(Stored dataset items)
--------------------
(** The acknowledged rows a supervisor is left with, as a set: the newest. *)
Lemma kept_rows m s :
  store_ok m ->
  acknowledgedOf s (mvals (foldl applyAttentionStorageChange m (Delete <$> (row_id <$> evictedRows (mvals m)))))
  ≡ₚ drop (excess s (mvals m)) (sortStored localeCompare (acknowledgedOf s (mvals m))).
Proof.
  intros Hm. set (f := foldl _ _ _).
  assert (Hf : store_ok f).
  { apply applies_ok; [done|]. apply Forall_forall. by intros c (id & -> & _)%list_elem_of_fmap. }
  assert (Hnd : forall m', store_ok m' -> NoDup (acknowledgedOf s (mvals m'))).
  { intros m' Hm'. apply NoDup_filter, (NoDup_fmap_1 row_id). rewrite (store_ids _ Hm'). apply Hm'. }
  apply NoDup_Permutation; [by apply Hnd| |].
  { eapply sublist_NoDup; [|apply sublist_drop]. unfold sortStored. rewrite sortBy_perm. by apply Hnd. }
  intros row. rewrite elem_of_acknowledgedOf. split.
  - intros (Hin & Hack & <-). destruct (store_row _ _ Hf Hin) as [Hg _].
    apply kept_lookup in Hg as [Hg Hn]. apply kept_row; [done|by eapply store_mvals|done|done].
  - intros Hd. assert (Ha : row ∈ acknowledgedOf s (mvals m)).
    { rewrite <- (sortBy_perm (fun a b => compareStoredAttention localeCompare a b <=? 0)).
      eapply elem_of_submseteq; [exact Hd|]. apply sublist_submseteq, sublist_drop. }
    apply elem_of_acknowledgedOf in Ha as (Hin & Hack & <-). split; [|done].
    apply (kept_row m row Hm Hin Hack) in Hd. eapply (store_mvals f (row_id row)). apply kept_lookup.
    split; [by apply store_row|done].
Qed.
End retention.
--------------------
PROBLEM STATEMENT
Without omitting anything, output the data verbatim.

RESULT OF THE TASK
(** The acknowledged rows a supervisor is left with, as a set: the newest. *)
Lemma kept_rows m s :
  store_ok m ->
  acknowledgedOf s (mvals (foldl applyAttentionStorageChange m (Delete <$> (row_id <$> evictedRows (mvals m)))))
  ≡ₚ drop (excess s (mvals m)) (sortStored localeCompare (acknowledgedOf s (mvals m))).
Proof.
  intros Hm. set (f := foldl _ _ _).
  assert (Hf : store_ok f).
  { apply applies_ok; [done|]. apply Forall_forall. by intros c (id & -> & _)%list_elem_of_fmap. }
  assert (Hnd : forall m', store_ok m' -> NoDup (acknowledgedOf s (mvals m'))).
  { intros m' Hm'. apply NoDup_filter, (NoDup_fmap_1 row_id). rewrite (store_ids _ Hm'). apply Hm'. }
  apply NoDup_Permutation; [by apply Hnd| |].
  { eapply sublist_NoDup; [|apply sublist_drop]. unfold sortStored. rewrite sortBy_perm. by apply Hnd. }
  intros row. rewrite elem_of_acknowledgedOf. split.
  - intros (Hin & Hack & <-). destruct (store_row _ _ Hf Hin) as [Hg _].
    apply kept_lookup in Hg as [Hg Hn]. apply kept_row; [done|by eapply store_mvals|done|done].
  - intros Hd. assert (Ha : row ∈ acknowledgedOf s (mvals m)).
    { rewrite <- (sortBy_perm (fun a b => compareStoredAttention localeCompare a b <=? 0)).
      eapply elem_of_submseteq; [exact Hd|]. apply sublist_submseteq, sublist_drop. }
    apply elem_of_acknowledgedOf in Ha as (Hin & Hack & <-). split; [|done].
    apply (kept_row m row Hm Hin Hack) in Hd. eapply (store_mvals f (row_id row)). apply kept_lookup.
    split; [by apply store_row|done].
Qed.
End retention.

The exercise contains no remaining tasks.